◆ **INSTRUCTIONS FOR THE TASK**
Set down the listing again, word for word.
:::
(** X24.  The contacts of a user are out of reach of the others: whatever
    createContact, deleteContact or setPrimaryContact does for a caller, the
    documents of every other user stay exactly as they were, as do the
    alerts and the volunteer profiles; and for the [_id] of another user's
    contact, getContact, deleteContact and setPrimaryContact answer 404. *)
Theorem contacts_are_private (op : ContactOp) (caller : ReqUser.t) (st : Store)
    (uid : ObjectId) :
  List.NoDup (List.map EmergencyContact._id (contacts st)) ->
  uid <> ReqUser.id caller ->
  let res := run_contact_op op caller st in
  docs_of uid (contacts res.1) = docs_of uid (contacts st)
  /\ alerts res.1 = alerts st
  /\ volunteers res.1 = volunteers st
  /\ forall x, In x (contacts st) -> EmergencyContact.user x = uid ->
       let id := EmergencyContact._id x in
       contactController.getContact caller id st
       = contactController.Json 404 false (Some "Contact not found") None
       /\ contactController.deleteContact caller id st
          = (st, contactController.Json 404 false (Some "Contact not found") None)
       /\ contactController.setPrimaryContact caller id st
          = (st, contactController.Json 404 false (Some "Contact not found") None).
Proof.
  intros Hn Hne. cbv zeta. set (u := ReqUser.id caller) in *.
  assert (H404 : forall x, In x (contacts st) -> EmergencyContact.user x = uid ->
            forall p : EmergencyContact.t -> bool,
              (forall c, p c = true ->
                 EmergencyContact._id c = EmergencyContact._id x
                 /\ EmergencyContact.user c = u) ->
              find p (contacts st) = None).
  { intros x Hx Hu p Hp. destruct (find p _) as [y|] eqn:E; [|done].
    apply find_some in E as [Hy Hb]. apply Hp in Hb as [Hi Huy].
    assert (y = x) by (by apply (NoDup_ids_inj (contacts st))). congruence. }
  assert (Hlast : forall x, In x (contacts st) -> EmergencyContact.user x = uid ->
            contactController.getContact caller (EmergencyContact._id x) st
            = contactController.Json 404 false (Some "Contact not found") None
            /\ contactController.deleteContact caller (EmergencyContact._id x) st
               = (st, contactController.Json 404 false (Some "Contact not found") None)
            /\ contactController.setPrimaryContact caller (EmergencyContact._id x) st
               = (st, contactController.Json 404 false (Some "Contact not found") None)).
  { intros x Hx Hu.
    unfold contactController.getContact, contactController.deleteContact,
      contactController.setPrimaryContact. fold u.
    rewrite !(H404 x Hx Hu); [done|..]; intros c Hc;
      repeat (apply andb_true_iff in Hc as [Hc ?]);
      split; by apply N.eqb_eq. }
  enough (Hmain : docs_of uid (contacts (run_contact_op op caller st).1)
                  = docs_of uid (contacts st)
                  /\ alerts (run_contact_op op caller st).1 = alerts st
                  /\ volunteers (run_contact_op op caller st).1 = volunteers st)
    by (destruct Hmain as (? & ? & ?); done).
  clear Hlast H404.
  destruct op as [body newId valid|id|id]; cbn [run_contact_op].
  - unfold contactController.createContact. fold u.
    destruct (5 <=? _)%nat; [done|].
    destruct (find _ _); [done|].
    destruct valid; cbn [negb]; [|done].
    destruct (contactController.save true _ st) as [st'|] eqn:Hs; [|done].
    cbn [fst]. destruct (save_other_collections _ _ _ _ Hs) as [-> ->].
    split; [|done].
    unfold contactController.save in Hs. destruct (_ && _); [done|].
    injection Hs as <-. cbn [contacts contactController.with_contacts
      EmergencyContact.isPrimary EmergencyContact.user EmergencyContact._id].
    unfold docs_of at 1. rewrite List.filter_app. cbn [List.filter EmergencyContact.user].
    replace (u =? uid)%N with false by (symmetry; apply N.eqb_neq; congruence).
    rewrite app_nil_r. destruct (_ || _); [|done]. by apply docs_clear_other.
  - unfold contactController.deleteContact. fold u.
    destruct (find _ _) as [x|] eqn:Hf; [|done].
    apply find_contact in Hf as (Hx & Hid & Hu). fold u in Hu.
    set (c0 := contactController.with_isActive false x).
    destruct (contactController.save false c0 st) as [st1|] eqn:Hs1; [|done].
    destruct (save_false_frame c0 st st1 x Hn Hx eq_refl eq_refl Hs1) as [Hids1 Hfr1].
    destruct (save_other_collections _ _ _ _ Hs1) as [Ha1 Hv1].
    cbn [fst].
    assert (Hd1 : docs_of uid (contacts st1) = docs_of uid (contacts st))
      by (apply Hfr1; cbn; congruence).
    destruct (EmergencyContact.isPrimary c0); [|by rewrite Hd1, Ha1, Hv1].
    destruct (find _ (contacts st1)) as [next|] eqn:Hnext;
      [|by rewrite Hd1, Ha1, Hv1].
    apply find_some in Hnext as [Hin Hb].
    apply andb_true_iff in Hb as [Hnu _]. apply N.eqb_eq in Hnu.
    destruct (contactController.save false _ st1) as [st2|] eqn:Hs2;
      [|by rewrite Hd1, Ha1, Hv1].
    destruct (save_false_frame (contactController.with_isPrimary true next)
                st1 st2 next ltac:(by rewrite Hids1) Hin
                eq_refl eq_refl Hs2) as [_ Hfr2].
    destruct (save_other_collections _ _ _ _ Hs2) as [-> ->].
    rewrite Hfr2 by (cbn; congruence). by rewrite Hd1, Ha1, Hv1.
  - unfold contactController.setPrimaryContact. fold u.
    destruct (find _ _) as [x|] eqn:Hf; [|done].
    apply find_some in Hf as [Hx Hb].
    apply andb_true_iff in Hb as [Hb _].
    apply andb_true_iff in Hb as [Hid Hu]. apply N.eqb_eq in Hid, Hu.
    set (st1 := contactController.with_contacts _ st).
    destruct (contactController.save false _ st1) as [st2|] eqn:Hs.
    + assert (Hn1 : List.NoDup (List.map EmergencyContact._id (contacts st1))).
      { unfold st1. cbn [contacts contactController.with_contacts].
        by rewrite ids_clear_primary. }
      destruct (save_false_frame (contactController.with_isPrimary true x)
                  st1 st2 x Hn1
                  ltac:(by apply In_clear_primary_self) eq_refl eq_refl Hs)
        as [_ Hfr].
      cbn [fst]. destruct (save_other_collections _ _ _ _ Hs) as [-> ->].
      rewrite Hfr by (cbn; congruence).
      unfold st1. cbn [contacts contactController.with_contacts alerts volunteers].
      split; [by apply docs_clear_other|done].
    + cbn [fst]. unfold st1.
      cbn [contacts contactController.with_contacts alerts volunteers].
      split; [by apply docs_clear_other|done].
Qed.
:::
◆ **EXPECTED ANSWER**
(** X24.  The contacts of a user are out of reach of the others: whatever
    createContact, deleteContact or setPrimaryContact does for a caller, the
    documents of every other user stay exactly as they were, as do the
    alerts and the volunteer profiles; and for the [_id] of another user's
    contact, getContact, deleteContact and setPrimaryContact answer 404. *)
Theorem contacts_are_private (op : ContactOp) (caller : ReqUser.t) (st : Store)
    (uid : ObjectId) :
  List.NoDup (List.map EmergencyContact._id (contacts st)) ->
  uid <> ReqUser.id caller ->
  let res := run_contact_op op caller st in
  docs_of uid (contacts res.1) = docs_of uid (contacts st)
  /\ alerts res.1 = alerts st
  /\ volunteers res.1 = volunteers st
  /\ forall x, In x (contacts st) -> EmergencyContact.user x = uid ->
       let id := EmergencyContact._id x in
       contactController.getContact caller id st
       = contactController.Json 404 false (Some "Contact not found") None
       /\ contactController.deleteContact caller id st
          = (st, contactController.Json 404 false (Some "Contact not found") None)
       /\ contactController.setPrimaryContact caller id st
          = (st, contactController.Json 404 false (Some "Contact not found") None).
Proof.
  intros Hn Hne. cbv zeta. set (u := ReqUser.id caller) in *.
  assert (H404 : forall x, In x (contacts st) -> EmergencyContact.user x = uid ->
            forall p : EmergencyContact.t -> bool,
              (forall c, p c = true ->
                 EmergencyContact._id c = EmergencyContact._id x
                 /\ EmergencyContact.user c = u) ->
              find p (contacts st) = None).
  { intros x Hx Hu p Hp. destruct (find p _) as [y|] eqn:E; [|done].
    apply find_some in E as [Hy Hb]. apply Hp in Hb as [Hi Huy].
    assert (y = x) by (by apply (NoDup_ids_inj (contacts st))). congruence. }
  assert (Hlast : forall x, In x (contacts st) -> EmergencyContact.user x = uid ->
            contactController.getContact caller (EmergencyContact._id x) st
            = contactController.Json 404 false (Some "Contact not found") None
            /\ contactController.deleteContact caller (EmergencyContact._id x) st
               = (st, contactController.Json 404 false (Some "Contact not found") None)
            /\ contactController.setPrimaryContact caller (EmergencyContact._id x) st
               = (st, contactController.Json 404 false (Some "Contact not found") None)).
  { intros x Hx Hu.
    unfold contactController.getContact, contactController.deleteContact,
      contactController.setPrimaryContact. fold u.
    rewrite !(H404 x Hx Hu); [done|..]; intros c Hc;
      repeat (apply andb_true_iff in Hc as [Hc ?]);
      split; by apply N.eqb_eq. }
  enough (Hmain : docs_of uid (contacts (run_contact_op op caller st).1)
                  = docs_of uid (contacts st)
                  /\ alerts (run_contact_op op caller st).1 = alerts st
                  /\ volunteers (run_contact_op op caller st).1 = volunteers st)
    by (destruct Hmain as (? & ? & ?); done).
  clear Hlast H404.
  destruct op as [body newId valid|id|id]; cbn [run_contact_op].
  - unfold contactController.createContact. fold u.
    destruct (5 <=? _)%nat; [done|].
    destruct (find _ _); [done|].
    destruct valid; cbn [negb]; [|done].
    destruct (contactController.save true _ st) as [st'|] eqn:Hs; [|done].
    cbn [fst]. destruct (save_other_collections _ _ _ _ Hs) as [-> ->].
    split; [|done].
    unfold contactController.save in Hs. destruct (_ && _); [done|].
    injection Hs as <-. cbn [contacts contactController.with_contacts
      EmergencyContact.isPrimary EmergencyContact.user EmergencyContact._id].
    unfold docs_of at 1. rewrite List.filter_app. cbn [List.filter EmergencyContact.user].
    replace (u =? uid)%N with false by (symmetry; apply N.eqb_neq; congruence).
    rewrite app_nil_r. destruct (_ || _); [|done]. by apply docs_clear_other.
  - unfold contactController.deleteContact. fold u.
    destruct (find _ _) as [x|] eqn:Hf; [|done].
    apply find_contact in Hf as (Hx & Hid & Hu). fold u in Hu.
    set (c0 := contactController.with_isActive false x).
    destruct (contactController.save false c0 st) as [st1|] eqn:Hs1; [|done].
    destruct (save_false_frame c0 st st1 x Hn Hx eq_refl eq_refl Hs1) as [Hids1 Hfr1].
    destruct (save_other_collections _ _ _ _ Hs1) as [Ha1 Hv1].
    cbn [fst].
    assert (Hd1 : docs_of uid (contacts st1) = docs_of uid (contacts st))
      by (apply Hfr1; cbn; congruence).
    destruct (EmergencyContact.isPrimary c0); [|by rewrite Hd1, Ha1, Hv1].
    destruct (find _ (contacts st1)) as [next|] eqn:Hnext;
      [|by rewrite Hd1, Ha1, Hv1].
    apply find_some in Hnext as [Hin Hb].
    apply andb_true_iff in Hb as [Hnu _]. apply N.eqb_eq in Hnu.
    destruct (contactController.save false _ st1) as [st2|] eqn:Hs2;
      [|by rewrite Hd1, Ha1, Hv1].
    destruct (save_false_frame (contactController.with_isPrimary true next)
                st1 st2 next ltac:(by rewrite Hids1) Hin
                eq_refl eq_refl Hs2) as [_ Hfr2].
    destruct (save_other_collections _ _ _ _ Hs2) as [-> ->].
    rewrite Hfr2 by (cbn; congruence). by rewrite Hd1, Ha1, Hv1.
  - unfold contactController.setPrimaryContact. fold u.
    destruct (find _ _) as [x|] eqn:Hf; [|done].
    apply find_some in Hf as [Hx Hb].
    apply andb_true_iff in Hb as [Hb _].
    apply andb_true_iff in Hb as [Hid Hu]. apply N.eqb_eq in Hid, Hu.
    set (st1 := contactController.with_contacts _ st).
    destruct (contactController.save false _ st1) as [st2|] eqn:Hs.
    + assert (Hn1 : List.NoDup (List.map EmergencyContact._id (contacts st1))).
      { unfold st1. cbn [contacts contactController.with_contacts].
        by rewrite ids_clear_primary. }
      destruct (save_false_frame (contactController.with_isPrimary true x)
                  st1 st2 x Hn1
                  ltac:(by apply In_clear_primary_self) eq_refl eq_refl Hs)
        as [_ Hfr].
      cbn [fst]. destruct (save_other_collections _ _ _ _ Hs) as [-> ->].
      rewrite Hfr by (cbn; congruence).
      unfold st1. cbn [contacts contactController.with_contacts alerts volunteers].
      split; [by apply docs_clear_other|done].
    + cbn [fst]. unfold st1.
      cbn [contacts contactController.with_contacts alerts volunteers].
      split; [by apply docs_clear_other|done].
Qed.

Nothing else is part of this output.